The catalytic mechanism of the hairpin ribozyme has remained controversial for more than two decades, with different experimental approaches often supporting distinct mechanistic interpretations. In this work, we investigate the conformational landscape of the active site along several proposed reaction pathways using all-atom molecular dynamics simulations in explicit solvent combined with enhanced sampling techniques. Specifically, we employ Hamiltonian replica exchange simulations to extensively explore active-site conformations without relying on predefined collective variables, enabling a broad characterization of the structural ensembles associated with multiple protonation states along three candidate reaction mechanisms. Our simulations suggest that a dianionic general acid/general base pathway involving direct participation of A38 and G8 is unlikely to proceed through well-defined intermediates with catalytically competent geometries. In particular, states associated with G8 deprotonation and subsequent O2 deprotonation exhibit strongly distorted active-site arrangements that appear poorly suited for reaction progression. Although highly synchronous protontransfer steps cannot be excluded, the required deprotonation of G8 remains difficult to reconcile with neutral pH conditions.
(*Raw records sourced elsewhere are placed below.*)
(* ===== verification/RaftCore.v ===== *)
(** The Raft crate and the storage trait ([storage.rs], [RaftStorage]).

    [RawNode] is the node of the external crate tikv-raft, a parameter: its operations
    as the replica uses them, over an abstract state.  The replica clones the storage
    handle of the node and writes through it; both share one store, which is part of
    the state of the node here ([mut_store], [put_store]).

    [RaftStorage] is the trait the replica's storage implements, [RaftStorageSpec] what
    an implementation promises: it refines the abstract log of [RaftDisk].
    [DiskStorage] is an instance of both. *)

From Stdlib Require Import Strings.Byte.
From S2P Require Import Prelude RaftDisk Communicator.

Inductive ConfChangeType := BeginMembershipChange | FinalizeMembershipChange | OtherChange.

(** What the replica reads of entries and of the changes of the membership in them;
    [new_entry data term index] is a normal entry. *)
Class RaftContents `{RaftEntry} := {
  ConfChange : Type;
  entry_data : entry -> bytes;
  is_conf_change : entry -> bool;
  merge_from_bytes : bytes -> option ConfChange;
  get_change_type : ConfChange -> ConfChangeType;
  conf_state_from : list Z * list Z -> ConfState;
  new_entry : bytes -> Z -> Z -> entry }.

(** The configuration of a node; the rest has the defaults of the crate. *)
Record Config := mkConfig {
  cfg_id : Z;
  cfg_election_tick : Z;
  cfg_heartbeat_tick : Z;
  cfg_max_inflight_msgs : Z;
  cfg_max_size_per_msg : Z;
  cfg_batch_append : bool;
  cfg_pre_vote : bool;
  cfg_check_quorum : bool }.

(** The [Ready] of the crate; [committed_entries] is taken by the replica. *)
Record Ready `{RaftMessage} `{RaftEntry} := mkReady {
  ready_messages : list raft_message;
  ready_entries : list entry;
  committed_entries : option (list entry) }.

(** [None] is an [Err].  [raw_propose] returns no state then, because the replica
    panics; the result of [step] and [campaign] is ignored. *)
Class RawNode `{RaftMessage} `{RaftContents} (N St : Type) := {
  validate : Config -> bool;
  raw_node_new : Config -> St -> option N;
  raft_id : N -> Z;
  leader_id : N -> Z;
  raft_term : N -> Z;
  is_leader : N -> bool;
  raw_tick : N -> N;
  raw_step : N -> raft_message -> N;
  raw_campaign : N -> N;
  raw_propose : N -> bytes -> option N;
  voters : N -> list Z;
  conf_contains : N -> Z -> bool;
  conf_state : N -> ConfState;
  is_in_membership_change : N -> bool;
  propose_membership_change : N -> list Z -> option N;
  begin_membership_change : N -> ConfChange -> option N;
  finalize_membership_change : N -> ConfChange -> option N;
  has_ready : N -> bool;
  raw_ready : N -> N * Ready;
  raw_advance : N -> Ready -> N;
  mut_store : N -> St;
  put_store : N -> St -> N }.

(** ** The storage trait

    The directory is optional; [None] of a result is an [Err] or a panic. *)

Class RaftStorage `{RaftEntry} (St : Type) := {
  append_log : St -> list entry -> option St;
  set_conf_state : St -> ConfState -> option (ConfState * Z) -> St;
  set_hard_state : St -> Z -> Z -> option St;
  new_with_entries_and_conf_state : option bytes -> list entry -> ConfState -> option St;
  new_with_conf_state : option bytes -> ConfState -> option St }.

Class RaftStorageSpec `{RaftEntry} (St : Type) `{!RaftStorage St} := {
  stores : St -> DiskStorage.raft_log -> Prop;
  stores_append d l batch :
    stores d l -> DiskStorage.allowed l (DiskStorage.OpAppend batch) ->
    exists d', append_log d batch = Some d' /\
      stores d' (DiskStorage.spec_step l (DiskStorage.OpAppend batch)).1;
  stores_hard d l commit term :
    stores d l -> DiskStorage.allowed l (DiskStorage.OpSetHard commit term) ->
    exists d', set_hard_state d commit term = Some d' /\
      stores d' (DiskStorage.spec_step l (DiskStorage.OpSetHard commit term)).1;
  stores_conf d l cs pending : stores d l -> stores (set_conf_state d cs pending) l }.

(** [DiskStorage]: a directory is needed, and preloading is not implemented. *)
#[export] Instance disk_raft_storage `{RaftEntry} : RaftStorage DiskStorage.t := {
  append_log := DiskStorage.append_log;
  set_conf_state := DiskStorage.set_conf_state;
  set_hard_state := DiskStorage.set_hard_state;
  new_with_entries_and_conf_state _ _ _ := None;
  new_with_conf_state dir cs := _ ← dir; DiskStorage.new_with_conf_state cs }.

#[export] Program Instance disk_storage_spec `{RaftEntry} : RaftStorageSpec DiskStorage.t := {
  stores := DiskStorage.represents }.
Next Obligation. intros. by apply DiskStorage.simulates_append. Qed.
Next Obligation. intros ? d l c t Hr [Hc Ht]. by apply DiskStorage.simulates_set_hard. Qed.
Next Obligation.
  intros ? d l cs pending [Hs Hi Ht Hh Hf]. split; [destruct Hs; by split|done..].
Qed.

Lemma disk_initial `{RaftEntry} dir cs :
  exists d, new_with_conf_state (Some dir) cs = Some d /\ stores d (DiskStorage.mkRaftLog [] 1 1).
Proof. apply DiskStorage.initial_represents. Qed.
In contrast, monoanionic pathways in which the non-bridging oxygens of the scissile phosphate act as transient proton relays produce intermediates that sample geometries favorable for the nucleophilic addition and leaving-group elimination steps of the reaction. These mechanisms do not require direct catalytic involvement of G8 while remaining compatible with potential acid catalysis by protonated A38+. Our results provide a unified conformational perspective on competing mechanistic scenarios. The ensembles generated here offer a foundation for future QM/MM and ML/MM calculations aimed at quantitatively resolving the free-energy landscapes governing hairpin ribozyme catalysis. Finally, the present strategy could easily be applied to other biomolecular systems with high conformational plasticity, including other ribozymes.